Follow up 3 and 6 months postoperatively
In addition to the conventional X-ray imaging of the affected shoulder, patients undergo DCE MRI of both shoulders at 3 and 6 months following surgery. All of the examinations listed above (i.e. markers of bone metabolism, DASH score, SSV, CCI, SF-36, EQ-5D) together with the Constant score with myometrical testing (AFG Myometer, Mecmesin) will be performed [38]. Demographic and clinical data will be checked for completeness and the pain at rest and during efforts will be recorded with the NRS.

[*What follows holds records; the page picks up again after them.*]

(* ===== verification/AiAdmin.v ===== *)
(** * The administration of the AI gateway service

    [binary/ai-gateway-service/src/app/admin.rs], and the configuration of the queue plugin as
    the service describes it ([AiGatewayQueuePluginConfig] of [types.rs]): the schema of the
    configuration with its annotations and its example, and the endpoints that hand the rules
    of the tenants to the programs of [AiLimit].

    The schema that [schemars] derives and the JSON text of a value are parameters. The README
    is a parameter too. What the service writes as a configuration is read by the plugin
    ([WasmQueue]) as it was meant ([plugin_reads_schema_config]). *)

From S2P Require Export WasmQueue.
Local Open Scope string_scope.
Local Open Scope list_scope.
Local Open Scope Z_scope.

(** ** The configuration: [types.rs] *)

Record AiGatewayServiceConfig := MkServiceConfig { sv_cluster : string; sv_authority : string; sv_timeout_ms : Z }.
Record AiGatewayPathsConfig := MkPathsConfig { pa_rate_limit : string; pa_enqueue : string; pa_wait : string }.
Record AiGatewayHeadersConfig := MkHeadersConfig {
  he_policy : string; he_tenant : string; he_model : string; he_priority : string }.
Record AiGatewayPoliciesConfig := MkPoliciesConfig { po_require : bool; po_default : option string }.
Record AiGatewayPriorityConfig := MkPriorityConfig {
  pr_enabled : bool; pr_default : string;
  pr_high_models : list string; pr_low_models : list string;
  pr_high_tenants : list string; pr_low_tenants : list string }.
Record AiGatewayQueuePluginConfig := MkQueuePluginConfig {
  qp_service : AiGatewayServiceConfig;
  qp_paths : AiGatewayPathsConfig;
  qp_headers : AiGatewayHeadersConfig;
  qp_policies : AiGatewayPoliciesConfig;
  qp_priority : AiGatewayPriorityConfig;
}.

Definition service_config_default : AiGatewayServiceConfig := MkServiceConfig "ai-gateway-service" "ai-gateway-service" 65000.
Definition paths_config_default : AiGatewayPathsConfig :=
  MkPathsConfig "/v1/ratelimit/check" "/v1/queue/enqueue" "/v1/queue/enqueue-and-wait".
Definition headers_config_default : AiGatewayHeadersConfig :=
  MkHeadersConfig "x-ratelimit-policy" "x-tenant-id" "x-model" "x-queue-priority".
Definition policies_config_default : AiGatewayPoliciesConfig := MkPoliciesConfig true None.
Definition priority_config_default : AiGatewayPriorityConfig := MkPriorityConfig true "normal" [] [] [] [].
Definition queue_plugin_config_default : AiGatewayQueuePluginConfig :=
  MkQueuePluginConfig service_config_default paths_config_default headers_config_default policies_config_default
    priority_config_default.

(** The derived [Serialize]. *)
Definition strings_json (l : list string) : Json := JArray (JString <$> l).
Definition queue_plugin_config_json (c : AiGatewayQueuePluginConfig) : Json :=
  JObject [
    ("service", JObject [
      ("cluster", JString (sv_cluster (qp_service c)));
      ("authority", JString (sv_authority (qp_service c)));
      ("timeout_ms", JNumber (dec_string (sv_timeout_ms (qp_service c))))]);
    ("paths", JObject [
      ("rate_limit", JString (pa_rate_limit (qp_paths c)));
      ("enqueue", JString (pa_enqueue (qp_paths c)));
      ("wait", JString (pa_wait (qp_paths c)))]);
    ("headers", JObject [
      ("policy", JString (he_policy (qp_headers c)));
      ("tenant", JString (he_tenant (qp_headers c)));
      ("model", JString (he_model (qp_headers c)));
      ("priority", JString (he_priority (qp_headers c)))]);
    ("policies", JObject [
      ("require", JBool (po_require (qp_policies c)));
      ("default", match po_default (qp_policies c) with Some p => JString p | None => JNull end)]);
    ("priority", JObject [
      ("enabled", JBool (pr_enabled (qp_priority c)));
      ("default", JString (pr_default (qp_priority c)));
      ("high_models", strings_json (pr_high_models (qp_priority c)));
      ("low_models", strings_json (pr_low_models (qp_priority c)));
      ("high_tenants", strings_json (pr_high_tenants (qp_priority c)));
      ("low_tenants", strings_json (pr_low_tenants (qp_priority c)))])].

(** ** Objects that are changed in place *)

(** [get_mut(k)] of an object, and what is done with the value. *)
Fixpoint fields_update (k : string) (f : Json → Json) (fields : list (string * Json)) : list (string * Json) :=
  match fields with
  | [] => []
  | (k', v) :: fields => if decide (k' = k) then (k', f v) :: fields else (k', v) :: fields_update k f fields
  end.
Definition json_update (k : string) (f : Json → Json) (v : Json) : Json :=
  match v with JObject fields => JObject (fields_update k f fields) | _ => v end.
Definition json_insert (k : string) (x v : Json) : Json :=
  match v with JObject fields => JObject (fields_insert k x fields) | _ => v end.

(** ** The schema: [admin.rs] *)

Definition AI_GATEWAY_QUEUE_PLUGIN : string := "ai-gateway-queue".

(** A title and a description, in Chinese and in English. *)
Record I18n := MkI18n { zh_title : string; en_title : string; zh_desc : string; en_desc : string }.
Definition i18n_json (zh en : string) : Json := JObject [("zh-CN", JString zh); ("en", JString en)].

Definition annotate_schema_meta (t : I18n) (schema : Json) : Json :=
  json_insert "x-description-i18n" (i18n_json (zh_desc t) (en_desc t))
    (json_insert "x-title-i18n" (i18n_json (zh_title t) (en_title t)) schema).
Definition set_field_descriptions (items : list (string * I18n)) (schema : Json) : Json :=
  json_update "properties" (λ properties,
    foldl (λ properties item, json_update item.1 (annotate_schema_meta item.2) properties) properties items) schema.

Definition SCHEMA_METAS : list (string * I18n) := [
  ("AiGatewayServiceConfig", MkI18n "队列后端接入"
    "Queue Backend Access"
    "Wasm 插件调用外部队列后端时使用的 cluster、authority 和超时设置。"
    "Cluster, authority and timeout the wasm plugin uses to call the external queue backend.");
  ("AiGatewayPathsConfig", MkI18n "接口路径"
    "Paths"
    "队列后端暴露的准入判定、入队、入队并等待三类 HTTP 路径。"
    "HTTP paths exposed by the queue backend for admission check, enqueue, and enqueue-and-wait.");
  ("AiGatewayHeadersConfig", MkI18n "请求头映射"
    "Headers"
    "客户端实际使用的 Header 名称；插件会把它们统一转成队列后端期望的标准 Header。"
    "Header names used by clients; the plugin remaps them to the standard headers the queue backend expects.");
  ("AiGatewayPoliciesConfig", MkI18n "队列模式"
    "Queue Mode"
    "控制 X-RateLimit-Policy 请求头是否必填，以及未携带时使用的默认队列模式（abandon / queue / wait）。"
    "Controls whether the X-RateLimit-Policy header is required, and the default queue mode used when it is missing (abandon / queue / wait).");
  ("AiGatewayPriorityConfig", MkI18n "优先级路由"
    "Priority Routing"
    "队列优先级的开关、默认值，以及按模型 / 租户自动选择高 / 普通 / 低优先级队列的规则。"
    "Queue priority switch, default value, and per-model / per-tenant rules that route requests into high / normal / low priority streams.")].
(** * gowiki: the title validator, the page store and the request handlers

    A shallow embedding of [wiki.go].  The program is small; what it relies
    on is not, so the file is organised by the Go package each definition
    stands for:

    - [regexp]: the fragment of Go's regular expressions that the pattern
      [validPath] is written in, with a backtracking matcher that reports
      capture groups the way [FindStringSubmatch] does;
    - [os]: errors, and the file system behind [ioutil.ReadFile] and
      [ioutil.WriteFile], first as an interface and then as a finite map
      from file names to inodes;
    - [http]: requests, the response writer as the sequence of replies a
      handler produced, and a serve mux with prefix patterns;
    - the wiki itself: [Page], [save], [loadPage], the three handlers,
      [makeHandler], [validPath] and the registrations made by [main].

    Go strings are byte sequences, and so are Rocq's: a [string] is a list
    of 8-bit [ascii] characters. *)

From Stdlib Require Import ZArith NArith Ascii String.
From Stdlib.Strings Require Import Byte.
From stdpp Require Import gmap strings list.

Local Open Scope Z_scope.

(** ** Package regexp *)

Module regexp.

(** The operators of [regexp/syntax] that occur in [validPath]. *)
Inductive Regexp : Type :=
| OpBeginText                                  (* ^ *)
| OpEndText                                    (* $ *)
| OpLiteral (lit : string)                     (* abc *)
| OpCharClass (ranges : list (ascii * ascii))  (* [a-zA-Z0-9] *)
| OpPlus (sub : Regexp)                        (* x+ *)
| OpCapture (idx : nat) (sub : Regexp)         (* (x) *)
| OpConcat (r1 r2 : Regexp)                    (* xy *)
| OpAlternate (r1 r2 : Regexp).                (* x|y *)

(** Capture registers: group index to the byte offsets where the group
    starts and ends. *)
Abbreviation Captures := (gmap nat (nat * nat)).

(** What remains to be matched, as a function of the offset reached, the
    unread text and the registers. *)
Definition Cont : Type := nat → string → Captures → option Captures.

Definition in_range (c : ascii) (r : ascii * ascii) : bool :=
  (nat_of_ascii r.1 <=? nat_of_ascii c)%nat && (nat_of_ascii c <=? nat_of_ascii r.2)%nat.

Definition in_class (ranges : list (ascii * ascii)) (c : ascii) : bool :=
  existsb (in_range c) ranges.

(** [strip_prefix lit s] is the text after [lit] when [s] starts with it. *)
Fixpoint strip_prefix (lit s : string) : option string :=
  match lit, s with
  | EmptyString, _ => Some s
  | String a lit', String b s' =>
      if Ascii.eqb a b then strip_prefix lit' s' else None
  | String _ _, EmptyString => None
  end.

(** One or more iterations of [step], as many as possible first.  Every
    further iteration has to consume input, so [fuel] above the length of
    the unread text is never used up. *)
Fixpoint plus_loop (step : nat → string → Captures → Cont → option Captures)
    (fuel : nat) (pos : nat) (s : string) (caps : Captures) (k : Cont)
    : option Captures :=
  match fuel with
  | O => None
  | S fuel' =>
      step pos s caps (λ pos' s' caps',
        if (pos <? pos')%nat then
          match plus_loop step fuel' pos' s' caps' k with
          | Some done => Some done
          | None => k pos' s' caps'
          end
        else k pos' s' caps')
  end.

(** The matcher: leftmost alternative first, greedy repetition, and
    backtracking into the alternatives not yet tried when the rest of the
    pattern fails. *)
Fixpoint run (re : Regexp) (pos : nat) (s : string) (caps : Captures)
    (k : Cont) {struct re} : option Captures :=
  match re with
  | OpBeginText => if (pos =? 0)%nat then k pos s caps else None
  | OpEndText =>
      match s with
      | EmptyString => k pos s caps
      | String _ _ => None
      end
  | OpLiteral lit =>
      match strip_prefix lit s with
      | Some s' => k (pos + String.length lit)%nat s' caps
      | None => None
      end
  | OpCharClass ranges =>
      match s with
      | String c s' => if in_class ranges c then k (S pos) s' caps else None
      | EmptyString => None
      end
  | OpPlus sub => plus_loop (run sub) (S (String.length s)) pos s caps k
  | OpCapture idx sub =>
      run sub pos s caps (λ pos' s' caps', k pos' s' (<[idx := (pos, pos')]> caps'))
  | OpConcat r1 r2 =>
      run r1 pos s caps (λ pos' s' caps', run r2 pos' s' caps' k)
  | OpAlternate r1 r2 =>
      match run r1 pos s caps k with
      | Some done => Some done
      | None => run r2 pos s caps k
      end
  end.
(** [Client.parseMessage]; nil is [None]. *)
Definition parseMessage (data : gomap) : option any :=
  match getStringOk data (str "type") with
  | None => None
  | Some msgType =>
      if eqb msgType (str "user") then
        match getMapOk data (str "message") with
        | Some msgData =>
            match getStringOk msgData (str "content") with
            | Some content =>
                Some (MapV [(str "_type", StringV (str "user"));
                            (str "content", StringV content)])
            | None => None
            end
        | None => None
        end
      else if eqb msgType (str "assistant") then
        match getMapOk data (str "message") with
        | Some msgData =>
            match getSliceOk msgData (str "content") with
            | Some contentData =>
                Some (MapV [(str "_type", StringV (str "assistant"));
                            (str "content", SliceV (parseBlocks contentData))])
            | None => None
            end
        | None => None
        end
      else if eqb msgType (str "system") then
        let subtype := stringOr (getStringOk data (str "subtype")) in
        Some (MapV [(str "_type", StringV (str "system"));
                    (str "subtype", StringV subtype);
                    (str "data", MapV data)])
      else if eqb msgType (str "result") then
        let subtype := stringOr (getStringOk data (str "subtype")) in
        let durationMs := intOfFloatOr (getFloatOk data (str "duration_ms")) in
        let durationAPIMs := intOfFloatOr (getFloatOk data (str "duration_api_ms")) in
        let isError := boolOr (getBoolOk data (str "is_error")) in
        let numTurns := intOfFloatOr (getFloatOk data (str "num_turns")) in
        let sessionID := stringOr (getStringOk data (str "session_id")) in
        let msg := [(str "_type", StringV (str "result"));
                    (str "subtype", StringV subtype);
                    (str "duration_ms", IntV durationMs);
                    (str "duration_api_ms", IntV durationAPIMs);
                    (str "is_error", BoolV isError);
                    (str "num_turns", IntV numTurns);
                    (str "session_id", StringV sessionID)] in
        let msg :=
          match getFloatOk data (str "total_cost_usd") with
          | Some totalCostUSD => insert msg (str "total_cost_usd") (FloatV totalCostUSD)
          | None => msg
          end in
        let msg :=
          match getMapOk data (str "usage") with
          | Some usage => insert msg (str "usage") (MapV usage)
          | None => msg
          end in
        let msg :=
          match getStringOk data (str "result") with
          | Some result => insert msg (str "result") (StringV result)
          | None => msg
          end in
        Some (MapV msg)
      else None
  end.
(** A round under a cap [c > 0]: below the cap before, below the cap after
    if the loop goes on, and at most the cap if it stops. *)
Lemma iteration_under_cap (server : Server) (c : Z) (st : FetchState) :
  (0 < c)%Z ->
  (Z.of_nat (List.length (all_tickets st)) < c)%Z ->
  match iteration server (Some c) st with
  | Continue st' => (Z.of_nat (List.length (all_tickets st')) < c)%Z
  | stop => (Z.of_nat (List.length (all_tickets (step_state stop))) <= c)%Z
  end.
Proof.
  intros Hc Hlt. unfold iteration.
  destruct (server _ _) as [|code body]; cbn [step_state all_tickets]; [lia|].
  destruct (negb (code =? 200)%Z); cbn [step_state all_tickets]; [lia|].
  destruct body as [|issues total]; cbn [step_state all_tickets]; [lia|].
  destruct (match issues with Some l => l | None => [] end) as [|x xs];
    cbn [step_state all_tickets]; [lia|].
  unfold cap_reached.
  destruct (Z.eqb_spec c 0) as [?|_]; [lia|]. cbn [negb andb].
  destruct (Z.leb_spec c (Z.of_nat (List.length (all_tickets st ++ x :: xs)%list)))
    as [Hle|Hgt]; cbn [step_state all_tickets].
  - now apply slice_to_length.
  - destruct (Z.leb _ _); cbn [step_state all_tickets]; lia.
Qed.

(** X3. Whatever the server answers, a fetch with a cap [c > 0] never
    returns more than [c] tickets. *)
Theorem fetch_never_exceeds_cap (server : Server) (c : Z) (fuel : nat)
    (l : list pyval) (st : FetchState) :
  (0 < c)%Z ->
  fetch_tickets fuel server (Some c) = Some (l, st) ->
  (Z.of_nat (List.length l) <= c)%Z.
Proof.
  intros Hc. unfold fetch_tickets.
  destruct (fetch_loop fuel server (Some c) fetch_init) as [stop|] eqn:Hloop;
    [|discriminate].
  intros H. injection H as Hres.
  destruct (fetch_loop_rule server (Some c)
              (fun _ s => (Z.of_nat (List.length (all_tickets s)) < c)%Z)
              (fun _ stop =>
                 (Z.of_nat (List.length (all_tickets (step_state stop))) <= c)%Z)
              (fun _ s Hs => iteration_under_cap server c s Hc Hs)
              fuel 0 fetch_init stop)
    as (_ & _ & _ & Hq); [exact Hc | exact Hloop |].
  destruct (fetch_finish_keeps stop) as [Hf _].
  rewrite Hres in Hf. cbn [fst] in Hf. now rewrite Hf.
Qed.

Lemma fetch_never_exceeds_cap_witness :
  (Z.of_nat (List.length (fst capped_fetch)) <= 120)%Z.
Proof.
  apply (fetch_never_exceeds_cap (simulated_server (sample_db 250)) 120 5
           (fst capped_fetch) (snd capped_fetch)).
  - lia.
  - vm_compute. reflexivity.
Defined.

(** A round that goes on has added a ticket and holds fewer tickets than
    the total the response declared. *)
Lemma iteration_continue_grows (server : Server) (cap : option Z) (st st' : FetchState) :
  iteration server cap st = Continue st' ->
  List.length (all_tickets st) < List.length (all_tickets st')
  /\ exists t,
       declared_total (server (List.length (issued st)) (next_request st)) = Some t
       /\ (Z.of_nat (List.length (all_tickets st')) < t)%Z.
Proof.
  unfold iteration. fold (next_request st).
  destruct (server (List.length (issued st)) (next_request st)) as [|code body];
    [discriminate|].
  cbn [declared_total].
  destruct (Z.eqb_spec code 200) as [->|?]; cbn [negb]; [|discriminate].
  destruct body as [|issues total]; [discriminate|].
  destruct (match issues with Some l => l | None => [] end) as [|x xs]; [discriminate|].
  destruct (cap_reached cap _); [discriminate|].
  match goal with |- context [(?t <=? ?n)%Z] => destruct (Z.leb_spec t n) as [?|Hlt] end;
    [discriminate|].
  intros E. injection E as <-. cbn [all_tickets]. split.
  - rewrite length_app. cbn [List.length]. lia.
  - eauto.
Qed.

Lemma fetch_loop_bounded_total (server : Server) (cap : option Z) (bound : Z) :
  (forall n req t, declared_total (server n req) = Some t -> (t <= bound)%Z) ->
  forall fuel st,
    (bound < Z.of_nat (List.length (all_tickets st)) + Z.of_nat (S fuel))%Z ->
    exists stop, fetch_loop (S fuel) server cap st = Some stop.
Proof.
  intros Hb fuel. induction fuel as [|fuel IH]; intros st Hfuel;
    cbn [fetch_loop]; destruct (iteration server cap st) as [st'| |] eqn:E; eauto.
  - exfalso. destruct (iteration_continue_grows server cap st st' E)
      as (Hg & t & Ht & Hlt).
    specialize (Hb _ _ _ Ht). lia.
  - destruct (iteration_continue_grows server cap st st' E)
      as (Hg & t & Ht & Hlt).
    apply (IH st'). lia.
Qed.
(** The handlers other than [onresult] in closed form, on a world and a host
    given by their fields, one goal per branch. *)
Ltac js_closed h w :=
  rewrite ?onerror_eq, ?onend_eq, ?countdown_eq, ?botResponse_eq, ?speakResponse_eq,
    ?stopListening_eq, ?startListening_eq, ?handleSubmit_eq, ?onstart_eq;
  destruct_world w; destruct_host h;
  unfold stopped, stopCalls, sendDisabled; js_unfold; js_split.

(** A property of the outcomes of [onresult] holds of it. *)
Lemma onresult_cases (P : Out unit -> Prop) h results w :
  P (mkOut (Abrupt TypeError) w []) ->
  (forall w1, w1 = world (setQuestion (joinedTranscript results) w) ->
     P (mkOut (Abrupt TypeError) w1 []) /\
     P (mkOut (Normal tt) w1 []) /\
     P (stopListening h w1)) ->
  P (onresult h results w).
Proof.
  intros Hill Hwf. destruct (wellFormed results) eqn:E.
  - rewrite (onresult_wellFormed _ _ _ E). cbn zeta.
    destruct (Hwf _ eq_refl) as (H1 & H2 & H3).
    destruct results as [|r0 rs]; [exact H1|]. destruct (isFinal r0); assumption.
  - rewrite (onresult_illFormed _ _ _ E). exact Hill.
Qed.

(** Every property of the outcomes below holds of a dispatched result event. *)
Lemma dispatch_result_cases (P : Out unit -> Prop) h results w :
  P (mkOut (Normal tt) w []) ->
  P (mkOut (Abrupt TypeError) w []) ->
  (forall w1, w1 = world (setQuestion (joinedTranscript results) w) ->
     P (mkOut (Abrupt TypeError) w1 []) /\
     P (mkOut (Normal tt) w1 []) /\
     P (stopListening h w1)) ->
  P (dispatch h (RecognitionResult results) w).
Proof.
  intros Hoff Hill Hwf. rewrite dispatch_eq.
  destruct (recognitionRef (component w)); [|exact Hoff].
  apply onresult_cases; assumption.
Qed.

Lemma countCalls_app p cs1 cs2 :
  countCalls p (cs1 ++ cs2) = (countCalls p cs1 + countCalls p cs2)%nat.
Proof. unfold countCalls. rewrite List.filter_app, length_app. reflexivity. Qed.


(** ** Ending the capture on a final result, on expiry, and stopping twice
       (C2, C4, C9) *)

(** A result event whose first result carries [isFinal] (each result having
    an alternative to read), with a [stop()] that returns, ends the capture:
    [stop()] is called once, the listening flag is off, and the countdown
    handle has been cleared. *)
Lemma onresult_first_final_stops_capture h r rs w :
  recognitionRef (component w) = true ->
  stopThrows h = false ->
  wellFormed (r :: rs) = true ->
  isFinal r = true ->
  let o := onresult h (r :: rs) w in
  countCalls isStop (calls o) = 1%nat /\
  isListening (component (world o)) = false /\
  (forall id, timeoutRef (component w) = Some id ->
     (id ∉ timers (world o)) /\ In (ClearInterval_call id) (calls o)).
Proof.
  intros Hr Hs Hwf Hf o. subst o.
  rewrite (onresult_wellFormed _ _ _ Hwf). cbn zeta. rewrite Hf.
  set (w1 := world (setQuestion _ w)).
  assert (Hr1 : recognitionRef (component w1) = true) by (destruct_world w; exact Hr).
  assert (Ht1 : timeoutRef (component w1) = timeoutRef (component w))
    by (destruct_world w; reflexivity).
  rewrite stopListening_returns by (rewrite Hs; apply andb_false_r).
  cbn [world calls]. split; [|split].
  - unfold stopCalls. rewrite Hr1. destruct (timeoutRef (component w1)); reflexivity.
  - apply stopped_isListening.
  - intros id Hid. split.
    + apply stopped_timers. congruence.
    + unfold stopCalls. rewrite Ht1, Hid. apply in_or_app. right. left. reflexivity.
Qed.

(** When the final results come first, a final result anywhere in the event
    means that the first result is final. *)
Lemma finalsFirst_first_final r rs :
  finalsFirst (r :: rs) = true ->
  existsb isFinal (r :: rs) = true ->
  isFinal r = true.
Proof.
  cbn [finalsFirst existsb]. destruct (isFinal r); [reflexivity|].
  cbn [orb]. intros Hall Hex. exfalso.
  induction rs as [|r' rs IH]; [discriminate Hex|].
  cbn [forallb existsb] in Hall, Hex.
  destruct (isFinal r'); [discriminate Hall|]. cbn [negb andb orb] in Hall, Hex.
  exact (IH Hall Hex).
Qed.

(** C2: for every result event as the device delivers it (final results
    listed before interim ones, each result with an alternative to read):
    whenever any result of the event carries [isFinal], the capture phase
    ends, provided [stop()] returns: [stop()] is called on the recognition
    object (exactly once), the listening flag becomes false, and the
    countdown interval held in [timeoutRef] is cleared. *)
Theorem C2_final_result_stops_capture h results w :
  recognitionRef (component w) = true ->
  stopThrows h = false ->
  wellFormed results = true ->
  finalsFirst results = true ->
  existsb isFinal results = true ->
  let o := onresult h results w in
  countCalls isStop (calls o) = 1%nat /\
  isListening (component (world o)) = false /\
  (forall id, timeoutRef (component w) = Some id ->
     (id ∉ timers (world o)) /\ In (ClearInterval_call id) (calls o)).
Proof.
  intros Hr Hs Hwf Hord Hex. destruct results as [|r rs]; [discriminate Hex|].
  apply onresult_first_final_stops_capture; try assumption.
  apply (finalsFirst_first_final r rs); assumption.
Qed.

(** Two final results followed by an interim one. *)
Lemma C2_final_result_stops_capture_witness :
  let results := [fragment "What " true; fragment "time " true; fragment "is it" false] in
  let o := onresult hostOk results listening in
  countCalls isStop (calls o) = 1%nat /\
  isListening (component (world o)) = false /\
  (forall id, timeoutRef (component listening) = Some id ->
     (id ∉ timers (world o)) /\ In (ClearInterval_call id) (calls o)).
Proof.
  apply (C2_final_result_stops_capture hostOk
           [fragment "What " true; fragment "time " true; fragment "is it" false]
           listening); reflexivity.
Defined.

(** The countdown callback above one second left only counts down. *)
Lemma countdown_running h w :
  1 < timeLeft (component w) ->
  countdown h w =
  mkOut (Normal tt) (world (setTimeLeft (timeLeft (component w) - 1) w)) [].
Proof.
  intros Ht. rewrite countdown_eq.
  destruct (Z.leb_spec (timeLeft (component w)) 1); [lia|reflexivity].
Qed.

(** At one second left (or less) it stops the capture and shows zero. *)
Lemma countdown_expires h w :
  timeLeft (component w) <= 1 ->
  recognitionRef (component w) && stopThrows h = false ->
  countdown h w =
  mkOut (Normal tt) (world (setTimeLeft 0 (stopped w))) (stopCalls w).
Proof.
  intros Ht Hs. rewrite countdown_eq.
  destruct (Z.leb_spec (timeLeft (component w)) 1); [|lia].
  rewrite (stopListening_returns _ _ Hs). reflexivity.
Qed.

(** Scenario C: the recognition starts and nothing else happens for sixty
    firings of the countdown: the session is idle again, the countdown is
    cleared, [stop()] was called once over the whole run and no error shows. *)
Lemma scenario_C_sixty_ticks :
  let r := run ((hostOk, RecognitionStarted)
                  :: repeat (hostOk, IntervalFired 1%positive) 60) (mounted true) in
  isListening (component (fst r)) = false /\
  timeLeft (component (fst r)) = 0 /\
  bool_decide (1%positive ∈ timers (fst r)) = false /\
  countCalls isStop (snd r) = 1%nat /\
  showError (component (fst r)) = false /\
  error (component (fst r)) = [].
Proof. vm_compute. repeat split. Qed.

(** C4, as stated, fails: when the final fragment is delivered after the
    countdown has expired (the device answers [stop()] with what it heard),
    [onresult] calls [stop()] again: twice over the session. *)
Lemma C4_final_fragment_after_expiry_stops_twice :
  let r := run ((hostOk, RecognitionStarted)
                  :: repeat (hostOk, IntervalFired 1%positive) 60
                  ++ [(hostOk, RecognitionResult [fragment "What time is it?" true])])
               (mounted true) in
  isListening (component (fst r)) = false /\
  countCalls isStop (snd r) = 2%nat.
Proof. vm_compute. repeat split. Qed.

(** C4 (amended): when the countdown fires with at most one second left in a
    listening session (recognition object present, handle [id] in
    [timeoutRef] and active, [stop()] returning), that firing calls [stop()]
    exactly once, clears the interval, turns the listening flag off, shows
    zero seconds and leaves the error state as it was. *)
Theorem C4_countdown_expiry_stops_once h id w :
  recognitionRef (component w) = true ->
  stopThrows h = false ->
  timeoutRef (component w) = Some id ->
  id ∈ timers w ->
  timeLeft (component w) <= 1 ->
  let o := dispatch h (IntervalFired id) w in
  calls o = [RecognitionStop_call; ClearInterval_call id] /\
  countCalls isStop (calls o) = 1%nat /\
  isListening (component (world o)) = false /\
  (id ∉ timers (world o)) /\
  timeLeft (component (world o)) = 0 /\
  error (component (world o)) = error (component w) /\
  showError (component (world o)) = showError (component w).
Proof.
  intros Hr Hs Hid Hin Ht o. subst o.
  unfold dispatch, mbind, M_bind, bind, getWorld. cbn [result world calls List.app].
  rewrite (bool_decide_eq_true_2 _ Hin).
  rewrite countdown_expires by (try rewrite Hs; auto using andb_false_r).
  cbn [result world calls].
  assert (Hc : calls (mkOut (Normal tt) w (stopCalls w)) =
               [RecognitionStop_call; ClearInterval_call id])
    by (cbn [calls]; unfold stopCalls; rewrite Hr, Hid; reflexivity).
  cbn [calls] in Hc. rewrite Hc.
  pose proof (stopped_isListening w) as Hl.
  pose proof (stopped_timers w id Hid) as Hn.
  pose proof (stopped_component w) as Hcomp.
  destruct (stopped w) as [a' ts' nh' sl' ss']. cbn in *.
  destruct a'. destruct_world w. cbn in *. inversion Hcomp. subst.
  repeat split; auto.
Qed.

Lemma C4_countdown_expiry_stops_once_witness :
  let w := lastSecond in
  let o := dispatch hostOk (IntervalFired 1%positive) w in
  calls o = [RecognitionStop_call; ClearInterval_call 1%positive] /\
  countCalls isStop (calls o) = 1%nat /\
  isListening (component (world o)) = false /\
  (1%positive ∉ timers (world o)) /\
  timeLeft (component (world o)) = 0 /\
  error (component (world o)) = error (component w) /\
  showError (component (world o)) = showError (component w).
Proof.
  apply (C4_countdown_expiry_stops_once hostOk 1%positive lastSecond);
    [vm_compute; reflexivity | reflexivity | vm_compute; reflexivity
    | vm_compute; reflexivity | vm_compute; discriminate].
Defined.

Data collection, management, and statistical analysis
The demographic and clinical data at baseline and each follow-up will be gathered by interview and chart review. At enrollment, each patient receives a unique identification code (ID), and all documents and hard copies generated within this trial are linked to this identifier. The underlying key will be stored in a password-protected file accessible only to the principal investigators (AG, PG). Access to the data is limited to the researchers involved in this trial. SPSS statistical package 26.0 (SPSS Inc., Chicago, IL) will be used for statistical analyses. Normal distribution of continuous variables will be evaluated by the Kolmogorov-Smirnov test and descriptive summary measures will be computed accordingly. Categorical variables are summarized as numbers and percentages. Data from all participants will be included (intent-to-treat analysis). No missing data imputation will be performed and, given the rather small number of participants, neither subgroup nor adjusted analyses are planned.
Discussion
The first objective is to evaluate the ZTE MRI sequence for its ability to assess fracture morphology as precisely as conventional CT imaging. This will form the basis for whether or not ZTE sequences can be considered an alternative to CT imaging in patients with proximal humeral fractures. Furthermore, the sensitivity and specificity of ZTE MRI for detecting humeral fractures will be calculated. The second study’s aim is to investigate the feasibility of DCE MRI to quantify perfusion of the humeral head over a six-month period following proximal humeral fracture treated with a locking plate. As the best treatment of proximal humeral fractures is still a matter of debate, the results of this study might help surgeons decide on the most effective treatment [6]. If the initial DCE MRI shows restricted blood flow to the humeral head, the risk of avascular necrosis may be increased, so it may be better to proceed directly to a reverse shoulder arthroplasty instead of an osteosynthesis. Finally, the power of DCE MRI to replace the needle biopsy for assessing the humeral head perfusion will be investigated. All data mentioned above are used for sample size calculation for a sound statistical investigation. Any threshold to implementing an adequately powered randomized trial will be identified, as the smooth interaction of different professionals from different departments is essential for the success of the study.
A limitation of this study is the relatively short follow-up period, which necessitates interpretation of the findings as preliminary. A longer follow-up period would be advantageous in order to detect late-onset osteonecrosis.